Visualizing and Controlling Cortical Responses Using Voxel-Weighted Activation Maximization
- URL: http://arxiv.org/abs/2506.04379v1
- Date: Wed, 04 Jun 2025 18:48:08 GMT
- Title: Visualizing and Controlling Cortical Responses Using Voxel-Weighted Activation Maximization
- Authors: Matthew W. Shinkle, Mark D. Lescroart,
- Abstract summary: Deep neural networks (DNNs) are trained on visual representations that resemble those in the human visual system.<n>We show that activation can be applied to DNN-based encoding models.<n>We generate images optimized for predicted responses in individual voxels.
- Score: 0.0
- License: http://creativecommons.org/licenses/by/4.0/
- Abstract: Deep neural networks (DNNs) trained on visual tasks develop feature representations that resemble those in the human visual system.
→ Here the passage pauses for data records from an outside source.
(* ===== verification/Arena.v ===== *)
(** * Arena: the store that owns every object

    Messages, array headers, element buffers and map headers all live in
    one arena.  The arena is a finite map from base addresses to objects
    together with a bump pointer [a_next] and a limit [a_limit]:
    [upb_arena_malloc] hands out the bump pointer and fails, returning NULL
    (0), when the limit would be passed.  Every base address is a multiple
    of 16, so the three low bits of a pointer are free for the tag the
    array container keeps there.

    A pointer into an object is a base and an offset ([ptr]); a load or a
    store outside the object is [OutOfBounds], one through an address that
    is no byte block is [BadPointer].  Array and map headers are kept as
    records, since the code reaches them through their members only. *)

From Stdlib Require Import ZArith Lia List.
From coqutil Require Import Byte Word.LittleEndianList.
From stdpp Require Import base tactics list numbers gmap.
From S2P Require Import Prelude Layout.

#[local] Open Scope Z_scope.

(** ** Objects *)

(** [upb_array]: the tagged data pointer, the length and the capacity, both
    counted in elements. *)
Record upb_array : Set := {
  arr_data : Z;
  arr_len : Z;
  arr_size : Z
}.

(** An entry of the string table under a map: the bytes of the key, the
    address of the table's copy of them, and the 64-bit value. *)
Record tabent : Type := {
  te_key : list byte;
  te_addr : Z;
  te_val : Z
}.

(** The string table as the arena stores it: its slots in iteration
    order, each empty or holding an entry. *)
Abbreviation strtable := (list (option tabent)).

(** [upb_map]: the widths of keys and values (0 for strings) and the table. *)
Record upb_map (T : Type) : Type := {
  map_key_size : Z;
  map_val_size : Z;
  map_table : T
}.

Arguments map_key_size {T} _.
Arguments map_val_size {T} _.
Arguments map_table {T} _.

Inductive object : Type :=
| OBytes (bs : list byte)
| OArray (arr : upb_array)
| OMap (m : upb_map strtable).

(** A pointer: the base address of an object and a byte offset into it. *)
Record ptr : Set := {
  p_base : Z;
  p_off : Z
}.

Record upb_arena : Type := {
  a_objs : gmap Z object;
  a_next : Z;
  a_limit : Z
}.

Definition arena_align : Z := 16.

Definition align_up (n : Z) : Z := (n + arena_align - 1) / arena_align * arena_align.

Definition arena_init (limit : Z) : upb_arena :=
  {| a_objs := ∅; a_next := arena_align; a_limit := limit |}.

(** ** Operations *)

Definition set_object (a : upb_arena) (p : Z) (o : object) : upb_arena :=
  {| a_objs := <[p := o]> (a_objs a); a_next := a_next a; a_limit := a_limit a |}.

(** [upb_arena_malloc(a, n)] followed by the initialisation of the block as
    [o]: the address of the new object, or NULL with the arena unchanged. *)
Definition upb_arena_malloc (a : upb_arena) (n : Z) (o : object) : Z * upb_arena :=
  if decide (0 < n /\ a_next a + align_up n <= a_limit a)
  then (a_next a,
        {| a_objs := <[a_next a := o]> (a_objs a);
           a_next := a_next a + align_up n;
           a_limit := a_limit a |})
  else (0, a).

Definition get_bytes (a : upb_arena) (p : Z) : res (list byte) :=
  match a_objs a !! p with
  | Some (OBytes bs) => Ok bs
  | _ => Err BadPointer
  end.

Definition get_array (a : upb_arena) (p : Z) : res upb_array :=
  match a_objs a !! p with
  | Some (OArray arr) => Ok arr
  | _ => Err BadPointer
  end.

Definition get_map (a : upb_arena) (p : Z) : res (upb_map strtable) :=
  match a_objs a !! p with
  | Some (OMap m) => Ok m
  | _ => Err BadPointer
  end.

(** [memcpy(dst, p, n)] from the arena. *)
Definition mem_load (a : upb_arena) (p : ptr) (n : Z) : res (list byte) :=
  bs <- get_bytes a (p_base p) ;;
  load_bytes bs (p_off p) n.

(** [memcpy(p, v, length v)] into the arena. *)
Definition mem_store (a : upb_arena) (p : ptr) (v : list byte) : res upb_arena :=
  bs <- get_bytes a (p_base p) ;;
  bs' <- store_bytes bs (p_off p) v ;;
  Ok (set_object a (p_base p) (OBytes bs')).

(** [upb_arena_realloc(a, p, oldsize, size)]: the arena never grows a block
    in place; it allocates [size] bytes and copies the [oldsize] bytes at
    [p] into them.  The address of the new block, or NULL with the arena
    unchanged. *)
Definition upb_arena_realloc (a : upb_arena) (p oldsize size : Z) : res (Z * upb_arena) :=
  let '(q, a1) := upb_arena_malloc a size (OBytes (zeros (Z.to_nat size))) in
  if q =? 0 then Ok (0, a) else
  if oldsize =? 0 then Ok (q, a1) else
  old <- mem_load a {| p_base := p; p_off := 0 |} oldsize ;;
  a2 <- mem_store a1 {| p_base := q; p_off := 0 |} old ;;
  Ok (q, a2).

(** Two regions do not overlap: different objects, or disjoint ranges. *)
Definition disjoint (p : ptr) (n : Z) (q : ptr) (k : Z) : Prop :=
  p_base p <> p_base q \/ p_off p + n <= p_off q \/ p_off q + k <= p_off p.

(** [a'] extends [a]: every byte block of [a] is a block of [a'] with the
    same bytes.  Allocation and updates of headers extend the arena. *)
Record arena_ext (a a' : upb_arena) : Prop := {
  ext_bytes : forall q bs, get_bytes a q = Ok bs -> get_bytes a' q = Ok bs;
  ext_dom : forall q, is_Some (a_objs a !! q) -> is_Some (a_objs a' !! q);
  ext_headers : forall q o, a_objs a !! q = Some o -> (forall bs, o <> OBytes bs) ->
                forall bs, get_bytes a' q <> Ok bs
}.

(** [r'] is at least as defined as [r]. *)
Definition res_le {A} (r r' : res A) : Prop :=
  forall v, r = Ok v -> r' = Ok v.

#[export] Instance tabent_eq_dec : EqDecision tabent.
Proof. solve_decision. Defined.

#[export] Instance upb_map_eq_dec {T} `{EqDecision T} : EqDecision (upb_map T).
Proof. solve_decision. Defined.

(** The kind of an object: what a handle to it may be used as, with what
    is fixed for its lifetime: the size of a block, the tag of an array
    (the binary logarithm of its element width), the widths of the keys
    and values of a map. *)
Inductive kind : Set :=
| KBytes (n : nat)
| KArray (lg2 : Z)
| KMap (key_size val_size : Z).

#[export] Instance kind_eq_dec : EqDecision kind.
Proof. solve_decision. Defined.

Definition kind_of (o : object) : kind :=
  match o with
  | OBytes bs => KBytes (length bs)
  | OArray arr => KArray (Z.land (arr_data arr) 7)
  | OMap m => KMap (map_key_size m) (map_val_size m)
  end.

Definition arena_kind (a : upb_arena) (p : Z) : option kind :=
  kind_of <$> a_objs a !! p.

(** [a'] is a later state of [a]: the limit is the same, the allocation
    pointer has not moved back, and every object is still there with the
    kind it had. *)
Record arena_le (a a' : upb_arena) : Prop := {
  le_limit : a_limit a' = a_limit a;
  le_next : a_next a <= a_next a';
  le_kind : forall p k, arena_kind a p = Some k -> arena_kind a' p = Some k
}.

(** ** Well-formed arenas *)

Record arena_wf (a : upb_arena) : Prop := {
  wf_next_pos : 0 < a_next a;
  wf_next_aligned : a_next a mod arena_align = 0;
  wf_limit : a_limit a <= 2 ^ 64;
  wf_next_limit : a_next a <= a_limit a;
  wf_objs : forall p o, a_objs a !! p = Some o ->
              0 < p < a_next a /\ p mod arena_align = 0
}.
(** [upb_array_set] refines list update: at an index below the length
    and with a value of at least the element width it succeeds, keeps the
    array well formed, and replaces that element by the first [1 << lg2]
    bytes of the value. *)
Theorem upb_array_set_elems a arr hdr l i val :
  array_wf a arr hdr ->
  array_elems a arr = Ok l ->
  0 <= i < arr_len hdr ->
  Z.shiftl 1 (array_lg2 hdr) <= Z.of_nat (length val) ->
  exists a',
    upb_array_set a arr i val = Ok a' /\
    array_wf a' arr hdr /\
    array_elems a' arr =
      Ok (<[Z.to_nat i := take (Z.to_nat (Z.shiftl 1 (array_lg2 hdr))) val]> l).
Proof. apply upb_array_set_spec. Qed.

Lemma upb_array_set_elems_witness :
  exists a',
    upb_array_set example_arena example_arr 2 (msgval_int64 7) = Ok a' /\
    array_wf a' example_arr example_hdr /\
    array_elems a' example_arr =
      Ok (<[Z.to_nat 2 := take (Z.to_nat (Z.shiftl 1 (array_lg2 example_hdr)))
                            (msgval_int64 7)]>
            [msgval_int32 1; msgval_int32 99; msgval_int32 3]).
Proof.
  apply (upb_array_set_elems example_arena example_arr example_hdr
           [msgval_int32 1; msgval_int32 99; msgval_int32 3] 2 (msgval_int64 7));
    [apply array_wf_b_true; vm_compute; reflexivity|vm_compute; reflexivity
    |vm_compute; split; congruence|vm_compute; congruence].
Defined.

(** C18: a read after a write: [upb_array_get] at the index just set
    returns the bytes written, and at any other index what it returned
    before. *)
Theorem upb_array_set_get a arr hdr i j val a' :
  array_wf a arr hdr ->
  0 <= i < arr_len hdr -> 0 <= j ->
  Z.shiftl 1 (array_lg2 hdr) <= Z.of_nat (length val) ->
  upb_array_set a arr i val = Ok a' ->
  upb_array_get a' arr j =
    if decide (j = i)
    then Ok (take (Z.to_nat (Z.shiftl 1 (array_lg2 hdr))) val)
    else upb_array_get a arr j.
Proof.
  intros Hwf Hi Hj Hval Hset.
  destruct (array_elems_total _ _ _ Hwf) as [l Hl].
  destruct (upb_array_set_spec a arr hdr l i val Hwf Hl Hi Hval) as (a'' & E & Hwf' & Hl').
  rewrite Hset in E. injection E as <-.
  rewrite (upb_array_get_spec _ _ _ _ j Hwf' Hl' Hj).
  pose proof (array_elems_length _ _ _ Hwf _ Hl) as Hlen.
  case_res.
  - subst j. rewrite list_lookup_insert_eq by lia. reflexivity.
  - rewrite list_lookup_insert_ne by lia. symmetry.
    apply (upb_array_get_spec a arr hdr); auto.
Qed.

Lemma upb_array_set_get_witness :
  upb_array_get example_arena_set example_arr 1 =
    if decide (1 = 0)
    then Ok (take (Z.to_nat (Z.shiftl 1 (array_lg2 example_hdr))) (msgval_int32 5))
    else upb_array_get example_arena example_arr 1.
Proof.
  apply (upb_array_set_get example_arena example_arr example_hdr 0 1
           (msgval_int32 5) example_arena_set);
    [apply array_wf_b_true; vm_compute; reflexivity|vm_compute; split; congruence
    |lia|vm_compute; congruence|vm_compute; reflexivity].
Defined.

(** C2: [upb_array_append] refines snoc: on a well-formed array it
    returns; after [true] the array is well formed, one longer, and its
    elements are the old ones followed by the first [1 << lg2] bytes of the
    value; after [false] the arena is unchanged. *)
Theorem upb_array_append_elems a arr hdr l val :
  arena_wf a -> array_wf a arr hdr ->
  array_elems a arr = Ok l ->
  arr_len hdr < 2 ^ 58 ->
  Z.shiftl 1 (array_lg2 hdr) <= Z.of_nat (length val) ->
  exists ok a',
    upb_array_append a arr val = Ok (ok, a') /\
    if ok then
      arena_wf a' /\
      (exists hdr', array_wf a' arr hdr' /\ arr_len hdr' = arr_len hdr + 1 /\
                    array_lg2 hdr' = array_lg2 hdr) /\
      array_elems a' arr =
        Ok (l ++ [take (Z.to_nat (Z.shiftl 1 (array_lg2 hdr))) val])
    else a' = a.
Proof. apply upb_array_append_spec. Qed.
(** [upb_msg_set] writes into byte blocks only: array and map headers and
    the allocation state are as before. *)
Lemma upb_msg_set_frame a msg f val a' :
  upb_msg_set a msg f val = Ok a' ->
  (forall q, get_array a' q = get_array a q) /\
  (forall q, get_map a' q = get_map a q) /\
  (arena_wf a -> arena_wf a').
Proof.
  unfold upb_msg_set, oneofcase. intros H. res_inv.
  destruct (in_oneof (upb_fielddef_layout f)); cbn [bind] in H; res_inv.
  - split; [|split].
    + intros q. erewrite mem_store_get_array by eauto. eapply mem_store_get_array; eauto.
    + intros q. erewrite mem_store_get_map by eauto. eapply mem_store_get_map; eauto.
    + intros Hwf. eapply mem_store_wf; [|eauto]. eapply mem_store_wf; eauto.
  - split; [|split].
    + intros q. eapply mem_store_get_array; eauto.
    + intros q. eapply mem_store_get_map; eauto.
    + intros Hwf. eapply mem_store_wf; eauto.
Qed.

(** ** Lemmas on [upb_msg_get] *)

Lemma upb_msg_get_present a msg f :
  presence (upb_fielddef_layout f) = 0 \/ upb_msg_has a msg f = Ok true ->
  upb_msg_get a msg f =
    (size <- msg_field_size f ;; mem_load a (PTR_AT msg (offset (upb_fielddef_layout f))) size).
Proof.
  unfold upb_msg_get. destruct (Z.eqb_spec (presence (upb_fielddef_layout f)) 0).
  - reflexivity.
  - intros [?|H]; [lia|]. rewrite H. reflexivity.
Qed.

Lemma upb_msg_get_absent a msg f :
  upb_msg_has a msg f = Ok false -> upb_msg_get a msg f = Ok (msg_default f).
Proof.
  intros H. unfold upb_msg_get.
  destruct (Z.eqb_spec (presence (upb_fielddef_layout f)) 0) as [E|E].
  - rewrite (upb_msg_has_none _ _ _ E) in H. discriminate.
  - rewrite H. reflexivity.
Qed.
(** ** The ways the code changes the arena *)

(** An allocation; a new array has no buffer yet. *)
Lemma quiet_malloc W a n o p a' :
  arena_wf a -> upb_arena_malloc a n o = (p, a') ->
  (forall hdr, o = OArray hdr -> arr_size hdr = 0) -> quiet W a a'.
Proof.
  intros Ha Hm Ho. destruct (Z.eq_dec p 0) as [->|Hp];
    [rewrite (malloc_null _ _ _ _ _ Ha Hm eq_refl); reflexivity|].
  split.
  - intros q [x Hx]. exists x. eapply malloc_lookup_old; eauto.
  - intros q bs Hb _. eapply malloc_get_bytes; eauto.
  - intros q (arr & hdr & Hg & Hsz & Hq). left. exists arr, hdr.
    split; [|split; assumption]. apply get_array_Ok in Hg. apply get_array_Ok.
    destruct (Z.eq_dec arr p) as [->|Hne].
    + rewrite (malloc_lookup_new _ _ _ _ _ Hm Hp) in Hg. injection Hg as ->.
      specialize (Ho hdr eq_refl). lia.
    + rewrite <- (malloc_lookup_ne _ _ _ _ _ Hm arr Hne). exact Hg.
  - eapply keeps_malloc; eauto.
Qed.

(** Writing a header back over the header of a container of [W]. *)
Lemma quiet_set_header (W : Z -> Prop) a p o o' :
  a_objs a !! p = Some o -> (forall bs, o <> OBytes bs) -> W p ->
  (forall hdr', o' = OArray hdr' -> 0 < arr_size hdr' ->
     is_buffer a (_upb_array_ptr hdr')) ->
  quiet W a (set_object a p o').
Proof.
  intros Hp Ho Hw Hbuf. split.
  - intros q Hq. cbn. destruct (decide (p = q)) as [->|Hne];
      [rewrite lookup_insert_eq; eauto|rewrite lookup_insert_ne by exact Hne; exact Hq].
  - intros q bs Hb _. rewrite get_bytes_set_object, decide_False; [exact Hb|].
    intros ->. apply get_bytes_Ok in Hb. rewrite Hp in Hb. injection Hb as ->.
    exact (Ho bs eq_refl).
  - intros q (arr & hdr & Hg & Hsz & Hq). left. apply get_array_Ok in Hg. cbn in Hg.
    destruct (decide (p = arr)) as [->|Hne].
    + rewrite lookup_insert_eq in Hg. injection Hg as ->. subst q. auto.
    + rewrite lookup_insert_ne in Hg by exact Hne. exists arr, hdr.
      split; [apply get_array_Ok; exact Hg|split; assumption].
  - eapply keeps_set_header; eauto.
Qed.

(** An array header that names a block allocated just before. *)
Lemma quiet_set_buffer (W : Z -> Prop) a n bs p a1 arr hdr hdr' :
  arena_wf a -> upb_arena_malloc a n (OBytes bs) = (p, a1) -> p <> 0 ->
  get_array a arr = Ok hdr -> W arr -> _upb_array_ptr hdr' = p ->
  quiet W a (set_object a1 arr (OArray hdr')).
Proof.
  intros Ha Hm Hp Hg Hw Hptr. apply get_array_Ok in Hg.
  pose proof (malloc_fresh _ _ _ _ _ Ha Hm Hp) as Hfresh.
  assert (Hne : arr <> p) by congruence. split.
  - intros q [x Hx]. cbn. destruct (decide (arr = q)) as [->|Hq];
      [rewrite lookup_insert_eq; eauto|rewrite lookup_insert_ne by exact Hq].
    exists x. eapply malloc_lookup_old; eauto.
  - intros q cs Hb _. rewrite get_bytes_set_object, decide_False.
    + eapply malloc_get_bytes; eauto.
    + intros ->. apply get_bytes_Ok in Hb. congruence.
  - intros q (arr0 & hdr0 & Hg0 & Hsz & Hq). apply get_array_Ok in Hg0. cbn in Hg0.
    destruct (decide (arr = arr0)) as [->|Hne0].
    + rewrite lookup_insert_eq in Hg0. injection Hg0 as ->. right. congruence.
    + rewrite lookup_insert_ne in Hg0 by exact Hne0. left. exists arr0, hdr0.
      split; [|split; assumption]. apply get_array_Ok.
      destruct (Z.eq_dec arr0 p) as [->|Hne1].
      * rewrite (malloc_lookup_new _ _ _ _ _ Hm Hp) in Hg0. discriminate.
      * rewrite <- (malloc_lookup_ne _ _ _ _ _ Hm arr0 Hne1). exact Hg0.
  - etrans; [exact (keeps_malloc W _ _ _ _ _ Ha Hm)|].
    eapply keeps_set_header; [eapply malloc_lookup_old; eauto|discriminate|exact Hw].
Qed.
(** Progress and preservation: a typed call returns, in a store typed by
    the typing after the call, which keeps what was typed. *)
Lemma run_typed tys a c :
  typed known tys a -> call_typed known tys a c ->
  exists a', run a c = Ok a' /\
    tys ⊆ type_step tys a c /\ typed known (type_step tys a c) a'.
Proof using Hknown.
  intros Ht Hc. destruct c; cbn [call_typed run type_step] in *;
    try (destruct (run_typed_quiet tys a _ Ht Hc) as (a' & Hr & Ht');
         [intros p Hw; exact Hw|exists a'; split; [exact Hr|split; [reflexivity|exact Ht']]]).
  - eexists. split; [reflexivity|]. split; [|exact (typed_msg_new _ _ _ Ht Hc)].
    destruct (upb_msg_new m a) as [p a'] eqn:Hn. cbn [fst].
    destruct (Z.eqb_spec p 0) as [|Hp]; [reflexivity|]. apply insert_subseteq.
    pose proof (swf_arena _ (ty_store _ _ _ Ht)) as Ha.
    exact (typed_fresh _ _ p Ht (malloc_fresh _ _ _ _ _ Ha Hn Hp)).
  - destruct Hc as (md & sz & Hmsg & Hin & Hh & Hsz & Hval).
    destruct (typed_msg_set _ _ _ _ _ _ _ Ht Hmsg Hin Hh Hsz Hval) as (a' & Hr & Ht').
    exists a'. split; [exact Hr|split; [reflexivity|exact Ht']].
  - destruct Hc as (md & Hmsg & Hin & Hh).
    destruct (typed_msg_mutable _ _ _ _ _ Ht Hmsg Hin Hh) as (p & a' & Hr & Hsub & Ht' & _).
    rewrite Hr. exists a'. split; [reflexivity|split; [exact Hsub|exact Ht']].
Qed.

Lemma run_all_typed cs : forall tys a,
  typed known tys a -> calls_typed known tys a cs ->
  exists tys' a', run_all a cs = Ok a' /\ tys ⊆ tys' /\ typed known tys' a'.
Proof using Hknown.
  induction cs as [|c cs IH]; intros tys a Ht; cbn [run_all calls_typed].
  - intros _. exists tys, a. split; [reflexivity|split; [reflexivity|exact Ht]].
  - intros [Hc Hcs]. destruct (run_typed tys a c Ht Hc) as (a1 & Hr & Hsub & Ht1).
    rewrite Hr. cbn [bind].
    destruct (IH _ a1 Ht1 (Hcs a1 Hr)) as (tys' & a' & Hrs & Hsub' & Ht').
    exists tys', a'. split; [exact Hrs|split; [etrans; eassumption|exact Ht']].
Qed.

(** ** Typed programs and the containers *)

(** The message a typed call is given is no buffer, and what it asks of
    an array is within the bounds. *)
Lemma call_typed_private tys a c :
  typed known tys a -> call_typed known tys a c ->
  call_bounded c /\ forall p, call_writes c p -> private a p.
Proof using Type.
  intros Ht Hc. split.
  - destruct c; try exact I; exact (call_valid_bounded _ _ Hc).
  - intros p Hw. destruct c; cbn [call_typed call_writes] in *; try contradiction; subst p;
      [destruct Hc as (md & _ & Hmsg & _)|destruct Hc as (md & Hmsg & _)];
      exact (msg_typed_private _ _ _ _ (ty_msgs _ _ _ Ht _ _ Hmsg)).
Qed.

Lemma calls_typed_private cs : forall tys a,
  typed known tys a -> calls_typed known tys a cs ->
  Forall call_bounded cs /\ calls_private a cs.
Proof using Hknown.
  induction cs as [|c cs IH]; intros tys a Ht; cbn [calls_typed calls_private]; [auto|].
  intros [Hc Hcs]. destruct (call_typed_private _ _ _ Ht Hc) as [Hb Hp].
  destruct (run_typed tys a c Ht Hc) as (a1 & Hr & _ & Ht1).
  destruct (IH _ a1 Ht1 (Hcs a1 Hr)) as [Hbs Hps].
  split; [constructor; assumption|]. split; [exact Hp|].
  intros a' Hr'. rewrite Hr in Hr'. injection Hr' as <-. exact Hps.
Qed.

(** A typed program changes the containers its calls are given and no
    other. *)
Lemma typed_program_keeps tys a cs a' :
  typed known tys a -> calls_typed known tys a cs -> run_all a cs = Ok a' ->
  keeps (targets cs) a a'.
Proof using Hknown.
  intros Ht Hcs Hr. destruct (calls_typed_private cs tys a Ht Hcs) as [Hb Hp].
  exact (run_all_keeps cs a a' (ty_store _ _ _ Ht) Hb Hp Hr).
Qed.

(** The empty arena is typed by the empty typing. *)
Lemma typed_init limit :
  arena_align <= limit <= arena_max -> typed known ∅ (arena_init limit).
Proof using Type.
  intros Hl. split; [apply store_wf_init; exact Hl|..]; intros p md; rewrite lookup_empty;
    discriminate.
Qed.
(* ===== verification/Refine.v ===== *)
(** * Refine: reflection.c implements the abstract machine

    The functions of reflection.c, run on the arena, behave as the
    machine of [Model] says, under the relation [sim] of [Sim].

    One lemma per function ([refine_*]) on the object the function is
    given, from the specifications of [Array], [Map] and [Record] and the
    frame of [Sim]: the function returns, the machine has a step with the
    result, and the relation holds afterwards.  The diagram
    ([perform_refines]) follows by cases on the rule that enables the
    operation, and its closure under sequences ([trace_refines]) by
    induction on the program.  Conversely a step of the machine with the
    result the function returned leads to a store that stands for the
    arena ([sim_step], by the determinism of the machine).  An operation
    the machine enables meets the contract of its function
    ([enabled_call_valid]), and two arenas that stand for one store
    answer a read alike ([reads_agree]).  The loop over the iterator of
    a map returns the bindings of the abstract map, the key of each
    resolved the way a lookup resolves it ([upb_map_entries_view],
    [entries_keyed], [map_view_entries]). *)

From Stdlib Require Import ZArith Lia List.
From coqutil Require Import Byte Word.LittleEndianList.
From stdpp Require Import base tactics list numbers gmap.
From S2P Require Import Prelude Layout Arena Array Table Map Msg Record Store Frame Api Typed.
From S2P Require Import Model Sim Exec.

#[local] Open Scope Z_scope.

(** ** An example program *)

(** The bytes of the string [key]. *)
Definition example_key : list byte := [Byte.x6b; Byte.x65; Byte.x79].

(** A message, its array with an element, a map from int32 to int32 with
    a binding that is read and deleted, a member of the oneof; then a
    map from strings to strings: a binding under the string at 192, read
    through a view of another string of the same bytes; at last the
    element of the array is overwritten and read after the array has
    made room for nine.  Every function of reflection.c but those of
    the iterator is called. *)
Definition example_ops : list op :=
  [ op_call (call_msg_new example_msgdef);
    op_call (call_msg_mutable 16 example_rep);
    op_call (call_array_append 80 (msgval_int32 1));
    op_query (query_array_get 80 0);
    op_call (call_map_new UPB_TYPE_INT32 UPB_TYPE_INT32);
    op_call (call_map_set 128 (msgval_int32 5) (msgval_int32 9));
    op_query (query_map_get 128 (msgval_int32 5));
    op_call (call_map_delete 128 (msgval_int32 5));
    op_call (call_msg_set 16 example_o1 (msgval_int32 7));
    op_query (query_msg_get 16 example_o1);
    op_query (query_msg_has 16 example_o1);
    op_string example_key;
    op_call (call_map_new UPB_TYPE_STRING UPB_TYPE_STRING);
    op_call (call_map_set 208 (msgval_str 192 3) (msgval_str 192 2));
    op_string example_key;
    op_query (query_map_get 208 (msgval_str 288 3));
    op_query (query_map_size 208);
    op_call (call_array_set 80 0 (msgval_int32 99));
    op_call (call_array_resize 80 9);
    op_query (query_array_size 80);
    op_query (query_array_get 80 0) ].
Although DNN-based encoding models can accurately predict brain responses to visual stimuli, they offer limited insight into the specific features driving these responses. Here, we demonstrate that activation maximization -- a technique designed to interpret vision DNNs -- can be applied to DNN-based encoding models of the human brain. We extract and adaptively downsample activations from multiple layers of a pretrained Inception V3 network, then use linear regression to predict fMRI responses. This yields a full image-computable model of brain responses. Next, we apply activation maximization to generate images optimized for predicted responses in individual cortical voxels. We find that these images contain visual characteristics that qualitatively correspond with known selectivity and enable exploration of selectivity across the visual cortex. We further extend our method to whole regions of interest (ROIs) of the brain and validate its efficacy by presenting these images to human participants in an fMRI study. We find that the generated images reliably drive activity in targeted regions across both low- and high-level visual areas and across subjects. These results demonstrate that activation maximization can be successfully applied to DNN-based encoding models. By addressing key limitations of alternative approaches that require natively generative models, our approach enables flexible characterization and modulation of responses across the human visual system.